What Are Braxton Hicks Contractions?

Braxton Hicks contractions are basically false labor. They’re contractions, but they don’t progress any further.

Think of Braxton Hicks as your body practicing for the real thing. It can feel pretty real and that’s why it gets confusing.

You can read more official info about Braxton Hicks here. (It’s boring but it’s the medical breakdown of Braxton Hicks.)

It’s important that you know I’m not a doctor. I’m a mom of 2. I did this twice. Those are my qualifications. I’m not licensed in any way to give you medical recommendations, so what you’re reading in this article are things my OB and nurses taught me, as well as what I personally experienced.

Always, always call your doctor if you have questions or concerns. It never hurts to ask!

Am I In Labor, or Are These Braxton Hicks Contractions?

If this is your first pregnancy, you might have already gone to the hospital thinking that your labor started. Or, you might be experiencing Braxton Hicks contractions right now and Googling furiously, trying to figure out “am I in labor?”

First, don’t panic. Baby isn’t going to fall out on the floor in the next 10 minutes if you don’t figure everything out right away. Just take a moment and breathe.

Figuring out if you’re experiencing false labor or if you’re truly seeing signs of labor can be tricky, but there are some clear signs to figure it out.

There are also some clever hacks to figure out if you’re actually in real labor or it’s just Braxton Hicks being sneaky.

I’m going to share those hacks with you (I used them myself), so keep reading!
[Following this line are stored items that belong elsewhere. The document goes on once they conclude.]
Lemma restart_keeps_pool_witness :
  live (take_over "group" ex_fence None) None ex_events = Some (ex_left.1, ex_left.2) ∧
  until (queryCooldown (take_over "group" ex_successor ex_left.2)) = until (queryCooldown ex_left.1) ∧
  (queryCooldownLetsRun ex_left.1 = true → failures (queryCooldown (take_over "group" ex_successor ex_left.2)) = failures (queryCooldown ex_left.1)) ∧
  (∀ clk slot, attempting ex_left.1 = false →
    (deferUnavailableQuery clk slot (take_over "group" ex_successor ex_left.2)).2 = (deferUnavailableQuery clk slot ex_left.1).2) ∧
  take_over "group" ex_successor (key_after 604799999 ex_left.2) = take_over "group" ex_successor ex_left.2 ∧
  key_after 604800000 ex_left.2 = None.
Proof.
  assert (live (take_over "group" ex_fence None) None ex_events = Some (ex_left.1, ex_left.2)) as Hlive by (vm_compute; reflexivity).
  assert (OwnerEpoch ex_fence ≠ 0) as Hepoch by discriminate.
  split; [exact Hlive|].
  destruct (restart_keeps_pool "group" ex_fence ex_successor None ex_events ex_left.1 ex_left.2 Hepoch ex_sound ex_events_usable Hlive)
    as (Huntil & Hfailures & Hdefer & Hlater).
  split; [exact Huntil|]. split; [exact Hfailures|]. split; [exact Hdefer|]. split; [|vm_compute; reflexivity].
  apply Hlater. intros value Hvalue. assert (stored_lifetime <$> ex_left.2 = Some 604800000) as Hl by (vm_compute; reflexivity).
  rewrite Hvalue in Hl. injection Hl as ->. reflexivity.
Defined.

(** ** A held Slot *)

Definition ex_held : Pool := (deferUnavailableQuery (ex_at 240) (ex_slot 240) ex_left.1).1.

Example ex_held_until : (wakeAt (queryCooldown ex_held), until (queryCooldown ex_held)) = (until (queryCooldown ex_left.1), until (queryCooldown ex_left.1)).
Proof. vm_compute. reflexivity. Qed.

Lemma held_wakes_witness :
  deferUnavailableQuery (ex_at 240) (ex_slot 240) ex_left.1 = (ex_held, true) ∧
  ∃ at_ until_, wakeAt (queryCooldown ex_held) = Some at_ ∧ until (queryCooldown ex_held) = Some until_ ∧
    ex_at 240 2%nat < at_ ∧ at_ ≤ until_ ∧ at_ ≤ FromUnixMilli (RecoveryUntilUnixMilli (ex_slot 240)) ∧
    ExpiredRange (ex_slot 240) = false ∧ Disposition (Recovery (ex_slot 240)) ≠ ReplayExpired ∧ attempting ex_left.1 = false ∧
    ∀ later slot', (∀ n, until_ ≤ later n) ∨ (∀ n, FromUnixMilli (RecoveryUntilUnixMilli slot') ≤ later n) →
      (deferUnavailableQuery later slot' ex_held).2 = false.
Proof.
  assert (monotone (ex_at 240)) as Hclk by (intros i j _; reflexivity || apply Z.le_refl).
  assert (deferUnavailableQuery (ex_at 240) (ex_slot 240) ex_left.1 = (ex_held, true)) as Hdefer by (vm_compute; reflexivity).
  split; [exact Hdefer|exact (held_wakes (ex_at 240) (ex_slot 240) ex_left.1 ex_held Hclk Hdefer)].
Defined.

(** ** A round *)

Definition ex_limits : RecoveryLimits := mkLimits 4 2 16 16 4 10 (3600 * Second) Second (60 * Second).

Definition ex_surroundings (answer : ExecuteAnswer) : Surroundings :=
  mkSurroundings false (Some ex_fence) LoadAbsent (λ held, (NextDue (ex_slot 300), mkDueFacts 0 60 false)) (λ _, true) (Some ex_fence) (λ _, true)
    (Some (λ operation, if (operation =? OperationNormal)%string then AdmissionReleased else AdmissionDenied)) (λ _, answer).

Definition ex_round : Runner * Flights * RoundAnswer := runOne true ex_limits (ex_at 300) (ex_surroundings (Executed ex_timeout)) ∅ (NewRunner "group" true).

Example ex_round_runs :
  (decision ex_round.2, attempted ex_round.2, failures (queryCooldown (rn_pool ex_round.1.1))) = ("execution_returned"%string, true, 1).
Proof. vm_compute. reflexivity. Qed.

Lemma round_executes_witness :
  ex_round = (ex_round.1.1, ex_round.1.2, ex_round.2) ∧
  ((∅ : Flights) !! group_of_runner (NewRunner "group" true) = None → ex_round.1.2 = ∅) ∧
  ∃ request fence, requested ex_round.2 = Some request ∧
    gates true (ex_at 300) (ex_surroundings (Executed ex_timeout)) ∅ (NewRunner "group" true) request fence.
Proof.
  assert (runOne true ex_limits (ex_at 300) (ex_surroundings (Executed ex_timeout)) ∅ (NewRunner "group" true) = (ex_round.1.1, ex_round.1.2, ex_round.2)) as Hround.
  { unfold ex_round. destruct (runOne _ _ _ _ _ _) as [[? ?] ?]. reflexivity. }
  destruct (round_executes true ex_limits (ex_at 300) (ex_surroundings (Executed ex_timeout)) ∅ (NewRunner "group" true) _ _ _ Hround) as [Hflight Hgates].
  split; [exact Hround|]. split; [exact Hflight|].
  assert (∃ request, requested ex_round.2 = Some request) as [request Hreq] by (eexists; vm_compute; reflexivity).
  destruct (Hgates request Hreq) as [fence Hg]. exists request, fence. split; [exact Hreq|exact Hg].
Defined.

(** ** A failed Slot *)

Definition ex_attempt : option recoveryAttempt := Some (mkAttempt (Contract (ex_slot 300)) OperationRetry (Some (301 * Second)) 1 false).

Lemma failed_waits_witness :
  RecoveryLimits_Validate ex_limits = true ∧
  ∃ a at_, recordExecutionFailure true ex_limits "group" ex_attempt (ex_slot 300) (310 * Second) = Some a ∧ at_nextAt a = Some at_ ∧ at_failures a = 2 ∧
    310 * Second + 2 * Second ≤ at_ ≤ 370 * Second.
Proof.
  assert (RecoveryLimits_Validate ex_limits = true) as Hl by reflexivity.
  assert (RetryMaxDelay ex_limits < 2 ^ 61) as Hmax by reflexivity.
  split; [exact Hl|].
  destruct (failed_waits ex_limits "group" ex_attempt (ex_slot 300) None (310 * Second) Hl Hmax (or_introl eq_refl)) as (a & at_ & Ha & Hat & Hf & (_ & Hlo & Hhi) & _).
  exists a, at_. split; [exact Ha|]. split; [exact Hat|].
  assert (at_failures a = 2) as Hf2 by (rewrite Hf; vm_compute; reflexivity). split; [exact Hf2|]. rewrite Hf2 in Hlo. split; [exact Hlo|exact Hhi].
Defined.
(** * PermissionsAndroid: the permission facade of
    [Libraries/PermissionsAndroid/PermissionsAndroid.js]

    The module is a thin layer over two native modules,
    [NativeModules.PermissionsAndroid] (called [Permissions] in the source) and
    [NativeModules.DialogManagerAndroid].  Both are collaborators whose code is
    not part of the JavaScript file, so they are taken as parameters: every
    theorem below holds for all native modules, under the hypotheses it names.

    A promise is identified with its eventual fate.  The facade's methods are
    computations in a state monad over a [World] that holds the facade
    instance, the promise created by [new Promise] and the chronological trace
    of everything that crossed the native boundary. *)

From stdpp Require Import base strings list gmap.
The Difference Between Signs of Labor and Braxton Hicks

In the beginning, real labor and false labor pains feel very similar. So, how can you tell the difference?

The most obvious clue is that real labor doesn’t go away and Braxton Hicks contractions eventually do.

A common worry for first time mommies is that if they wait it out, they might wait too long to go to the hospital. I’m not an OB, but I’m going to repeat exactly what I was taught by my OB and the labor and delivery nurses.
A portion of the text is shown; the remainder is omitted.